Origal Quality Metric v.s. Dynamics-based Quality Metric. Fig. 5 shows the comparison between the original quality metric and various dynamics-based quality metrics, including the overall dynamics-based quality metric ( $\mathbf{D}_{quality}$ ) and metrics at low ( $\mathbf{D}_{quality}^{L}$ ), medium ( $\mathbf{D}_{quality}^{M}$ ), and high ( $\mathbf{D}_{quality}^{H}$ ) dynamics levels. It shows that the original quality metric aligns closely with $\mathbf{D}_{quality}^{L}$ , indicating that it primarily reflects quality in low dynamics scenarios. Moreover, T2V models typically lack the ability to generate high-dynamics videos, resulting in lower scores for $\mathbf{D}_{quality}^{H}$ .

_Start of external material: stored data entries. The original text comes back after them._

Lemma window_empty_scans xs s e :
  StronglySorted Z.le xs ->
  Forall (fun x => ~ inWindow s e x) xs ->
  (find_n1 xs e (List.length xs) <= find_i0 xs s)%nat.
Proof.
  intros Hs Hout.
  pose proof (slice_in_window xs s e Hs) as Hin. cbv zeta in Hin.
  destruct (scans_bounds xs s e Hs) as (_ & Hn1 & _).
  set (i0 := find_i0 xs s) in *.
  set (n1 := find_n1 xs e (List.length xs)) in *.
  destruct (Nat.le_gt_cases n1 i0) as [|Hlt]; [assumption|exfalso].
  assert (Hlen : List.length (slice xs i0 n1) = (n1 - i0)%nat)
    by (apply slice_length; lia).
  destruct (slice xs i0 n1) as [|x sl] eqn:Hsl; [simpl in Hlen; lia|].
  inversion Hin as [|? ? Hx _]; subst.
  rewrite Forall_forall in Hout. apply (Hout x); [|exact Hx].
  rewrite (list_segments xs i0 n1) by lia. rewrite Hsl.
  apply in_or_app. right. left. reflexivity.
Qed.

(** The slice between the two scans holds exactly the points of the
    window. *)
Lemma slice_points xs vs s e :
  StronglySorted Z.le xs -> List.length vs = List.length xs ->
  let i0 := find_i0 xs s in
  let n1 := find_n1 xs e (List.length xs) in
  (i0 <= n1)%nat ->
  combine (slice xs i0 n1) (slice vs i0 n1) = pointsInWindow xs vs s e.
Proof.
  intros Hs Hlen i0 n1 Hle.
  destruct (scans_bounds xs s e Hs) as (Hi0 & Hn1 & Hlt & _ & _ & Hgt).
  pose proof (slice_in_window xs s e Hs) as Hwin.
  fold i0 n1 in Hi0, Hn1, Hlt, Hgt, Hwin. cbv zeta in Hwin.
  clearbody i0 n1.
  rewrite (list_segments xs i0 n1 Hle) at 2.
  rewrite (list_segments vs i0 n1 Hle) at 2.
  rewrite pointsInWindow_app
    by (rewrite !length_firstn; lia).
  rewrite pointsInWindow_app
    by (rewrite !slice_length; lia).
  rewrite (pointsInWindow_outside (firstn i0 xs)).
  2:{ eapply Forall_impl; [|exact Hlt]. unfold inWindow. simpl. intros; lia. }
  rewrite (pointsInWindow_outside (skipn n1 xs)).
  2:{ eapply Forall_impl; [|exact Hgt]. unfold inWindow. simpl. intros; lia. }
  rewrite pointsInWindow_inside.
  - simpl. rewrite app_nil_r. reflexivity.
  - exact Hwin.
  - rewrite !slice_length; lia.
Qed.

Lemma slice_samples xs vs s e :
  StronglySorted Z.le xs -> List.length vs = List.length xs ->
  let i0 := find_i0 xs s in
  let n1 := find_n1 xs e (List.length xs) in
  (i0 <= n1)%nat ->
  finiteOnly (slice vs i0 n1) = samplesInWindow xs vs s e.
Proof.
  intros Hs Hlen i0 n1 Hle. unfold samplesInWindow.
  rewrite <- (slice_points xs vs s e Hs Hlen Hle).
  destruct (scans_bounds xs s e Hs) as (Hi0 & Hn1 & _).
  rewrite map_snd_combine; [reflexivity|].
  rewrite !slice_length; fold i0 n1; lia.
Qed.

Lemma slice_cons {A} (l : list A) i n d :
  (i < n)%nat -> (n <= List.length l)%nat ->
  slice l i n = nth i l d :: slice l (S i) n.
Proof.
  intros Hin Hn. unfold slice.
  destruct (nth_error l i) as [a|] eqn:Ha.
  2:{ apply nth_error_None in Ha. lia. }
  rewrite (nth_error_nth _ _ d Ha).
  pose proof (nth_error_split l i Ha) as (l1 & l2 & -> & <-).
  rewrite !skipn_app, skipn_all.
  rewrite (skipn_all2 (n := S (List.length l1)) l1) by lia.
  replace (List.length l1 - List.length l1)%nat with 0%nat by lia.
  replace (S (List.length l1) - List.length l1)%nat with 1%nat by lia.
  replace (n - List.length l1)%nat with (S (n - S (List.length l1))) by lia.
  reflexivity.
Qed.

Lemma slice_nil {A} (l : list A) i n : (n <= i)%nat -> slice l i n = [].
Proof. intros H. unfold slice. replace (n - i)%nat with 0%nat by lia. reflexivity. Qed.

Lemma firstFinite_map es idxs :
  firstFinite es idxs =
  hd_error (finiteOnly (map (fun i => nth i es None) idxs)).
Proof.
  induction idxs as [|i rest IH]; [reflexivity|].
  simpl. destruct (nth i es None); [reflexivity|exact IH].
Qed.

Lemma map_nth_seq {A} (l : list A) d : forall n i,
  (i + n <= List.length l)%nat ->
  map (fun k => nth k l d) (seq i n) = slice l i (i + n).
Proof.
  induction n as [|n IH]; intros i Hi.
  - rewrite slice_nil by lia. reflexivity.
  - simpl. rewrite (slice_cons l i (i + S n) d) by lia. f_equal.
    rewrite IH by lia. f_equal. lia.
Qed.

Lemma finiteOnly_app l1 l2 :
  finiteOnly (l1 ++ l2) = finiteOnly l1 ++ finiteOnly l2.
Proof.
  induction l1 as [|[v|] l1 IH]; simpl; [reflexivity| |]; rewrite IH; reflexivity.
Qed.

Lemma finiteOnly_rev l : finiteOnly (rev l) = rev (finiteOnly l).
Proof.
  induction l as [|[v|] l IH]; simpl; [reflexivity| |];
    rewrite finiteOnly_app, IH; simpl; [reflexivity|apply app_nil_r].
Qed.

(** The two energy loops find the first and the last finite energy of
    the slice. *)
Lemma energy_endpoints es i0 n1 :
  (i0 <= n1)%nat -> (n1 <= List.length es)%nat ->
  firstFinite es (seq i0 (n1 - i0)) = firstSample (finiteOnly (slice es i0 n1))
  /\ firstFinite es (rev (seq i0 (n1 - i0)))
     = lastSample (finiteOnly (slice es i0 n1)).
Proof.
  intros Hle Hn. rewrite !firstFinite_map, map_rev, finiteOnly_rev.
  rewrite map_nth_seq by lia.
  replace (i0 + (n1 - i0))%nat with n1 by lia. split; reflexivity.
Qed.

Lemma trapezoidSum_cons2 a b rest :
  trapezoidSum (a :: b :: rest) =
  match snd a, snd b with
  | Some pa, Some pb =>
      if fst a <? fst b
      then ((pb + pa) / 2 * inject_Z (fst b - fst a)
            + trapezoidSum (b :: rest))%Q
      else trapezoidSum (b :: rest)
  | _, _ => trapezoidSum (b :: rest)
  end.
Proof. reflexivity. Qed.

(** The trapezoidal loop adds up the formula's terms over the slice. *)
Lemma trapezoid_loop xs ys : forall n i acc,
  List.length ys = List.length xs ->
  (1 <= i)%nat -> (i + n <= List.length xs)%nat ->
  (fold_left (trapezoidStep xs ys) (seq i n) acc ==
   acc + trapezoidSum (combine (slice xs (i - 1) (i + n))
                               (slice ys (i - 1) (i + n))))%Q.
Proof.
  induction n as [|n IH]; intros i acc Hlen Hi Hn.
  - rewrite (slice_cons xs (i - 1) (i + 0) 0) by lia.
    rewrite (slice_cons ys (i - 1) (i + 0) None) by lia.
    rewrite !(slice_nil _ (S (i - 1))) by lia. simpl. ring.
  - simpl seq. simpl fold_left.
    rewrite (IH (S i) _ Hlen) by lia.
    replace (S i - 1)%nat with i by lia.
    replace (S i + n)%nat with (i + S n)%nat by lia.
    rewrite (slice_cons xs (i - 1) (i + S n) 0) by lia.
    rewrite (slice_cons ys (i - 1) (i + S n) None) by lia.
    replace (S (i - 1)) with i by lia.
    rewrite (slice_cons xs i (i + S n) 0) by lia.
    rewrite (slice_cons ys i (i + S n) None) by lia.
    simpl combine. rewrite trapezoidSum_cons2.
    set (T := trapezoidSum (_ :: combine _ _)).
    cbn [fst snd]. unfold trapezoidStep.
    destruct (nth i ys None) as [yi|];
      destruct (nth (i - 1) ys None) as [yp|]; try ring.
    destruct (Z.ltb_spec 0 (nth i xs 0 - nth (i - 1) xs 0)),
             (Z.ltb_spec (nth (i - 1) xs 0) (nth i xs 0));
      try lia; ring.
Qed.





End WindowFacts.

Section StatsFacts.
Import Dashboard.

Lemma trapezoidTerms_none pts :
  trapezoidTerms pts = [] -> (trapezoidSum pts == 0)%Q.
Proof.
  induction pts as [|a tl IH]; [reflexivity|].
  destruct tl as [|b rest]; [reflexivity|].
  rewrite trapezoidSum_cons2.
  change (trapezoidTerms (a :: b :: rest)) with
    (match snd a, snd b with
     | Some pa, Some pb =>
         if fst a <? fst b
         then ((pb + pa) / 2 * inject_Z (fst b - fst a))%Q
              :: trapezoidTerms (b :: rest)
         else trapezoidTerms (b :: rest)
     | _, _ => trapezoidTerms (b :: rest)
     end).
  destruct (snd a), (snd b); try exact IH.
  destruct (fst a <? fst b); [discriminate|exact IH].
Qed.

(** What [computeStatsLocal] renders for a window of an aligned series
    that spans more than one second and holds a sample. *)
Lemma computeStatsLocal_window s costPerKwh startMs endMs x :
  let startSec := startMs / 1000 in
  let endSec := endMs / 1000 in
  let ps := samplesInWindow (xVals s) (yVals s) startSec endSec in
  let en := samplesInWindow (xVals s) (eVals s) startSec endSec in
  let pts := pointsInWindow (xVals s) (yVals s) startSec endSec in
  aligned s -> startSec < endSec ->
  In x (xVals s) -> inWindow startSec endSec x ->
  exists r,
    computeStatsLocal s costPerKwh startMs endMs = Some r
    /\ count r = List.length ps
    /\ minP r = minOf ps /\ maxP r = maxOf ps
    /\ avgP r = (if (List.length ps =? 0)%nat then None
                 else Some (sumOf ps / inject_Z (Z.of_nat (List.length ps)))%Q)
    /\ exists u, energyUsed r = Some u
       /\ match firstSample en, lastSample en with
          | Some eFirst, Some eLast => u = (eLast - eFirst)%Q
          | _, _ => (u == trapezoidSum pts / 3600000)%Q
          end.
Proof.
  intros startSec endSec ps en pts (Hs & Hy & He) Hsec Hin Hwin.
  pose proof (window_nonempty_scans _ _ _ _ Hs Hin Hwin) as Hlt.
  destruct (scans_bounds (xVals s) startSec endSec Hs) as (Hi0 & Hn1 & _).
  unfold computeStatsLocal. fold startSec endSec.
  set (i0 := find_i0 (xVals s) startSec) in *.
  set (n1 := find_n1 (xVals s) endSec (List.length (xVals s))) in *.
  assert (Hne : (List.length (xVals s) =? 0)%nat = false)
    by (apply Nat.eqb_neq; lia).
  rewrite Hne.
  replace (endSec <=? startSec) with false by (symmetry; apply Z.leb_gt; lia).
  replace (n1 <=? i0)%nat with false by (symmetry; apply Nat.leb_gt; lia).
  cbv zeta. simpl orb. cbv iota.
  pose proof (slice_samples _ _ startSec endSec Hs Hy (Nat.lt_le_incl _ _ Hlt)) as Hps.
  pose proof (slice_samples _ _ startSec endSec Hs He (Nat.lt_le_incl _ _ Hlt)) as Hen.
  fold i0 n1 ps in Hps. fold i0 n1 en in Hen.
  destruct (energy_endpoints (eVals s) i0 n1) as (Hfirst & Hlast); try lia.
  rewrite Hps, Hfirst, Hlast, Hen.
  eexists. split; [reflexivity|]. cbn [count minP maxP avgP energyUsed].
  repeat split.
  destruct (firstSample en) as [eFirst|], (lastSample en) as [eLast|];
    eexists; (split; [reflexivity|]); try reflexivity.
  all: pose proof (trapezoid_loop (xVals s) (yVals s) (n1 - S i0) (S i0) 0%Q Hy)
         as Hloop;
       replace (S i0 - 1)%nat with i0 in Hloop by lia;
       replace (S i0 + (n1 - S i0))%nat with n1 in Hloop by lia;
       rewrite Hloop by lia;
       pose proof (slice_points _ _ startSec endSec Hs Hy (Nat.lt_le_incl _ _ Hlt))
         as Hpts;
       fold i0 n1 pts in Hpts; rewrite Hpts; field.
Qed.

End StatsFacts.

4.4 Insights from Video Dynamics Analysis

Existing datasets have biased dynamics distribution. The distribution of dynamics of the video datasets (such as WebVid2M [8]) is biased. The statistical result is shown in Fig. 6. It can be seen that most of the videos have a small dynamics score ( $\leq$ 0.4). The limited number of videos with high dynamics scores restricts the model’s ability to generate dynamics-rich videos which are common in practical applications. Therefore, existing datasets should be expanded in terms of dynamics, and the proposed metrics can provide guidance for this expansion.

Existing datasets have biased text prompts on dynamics for training. We use the dynamics controllability metric to evaluate two popular datasets, $i.e.$ , WebVid2M [8] and MSR-VTT [45], by using the ground-truth text prompts and videos. Unfortunately, they respectively achieve dynamics controllability scores of 36.31% and 52.98%. The poor performance indicates that the two datasets can not provide sufficient information/guidance while training the video generation models. To train better video generation models, the text prompts of these datasets requires to be elaborated on aspects of dynamics.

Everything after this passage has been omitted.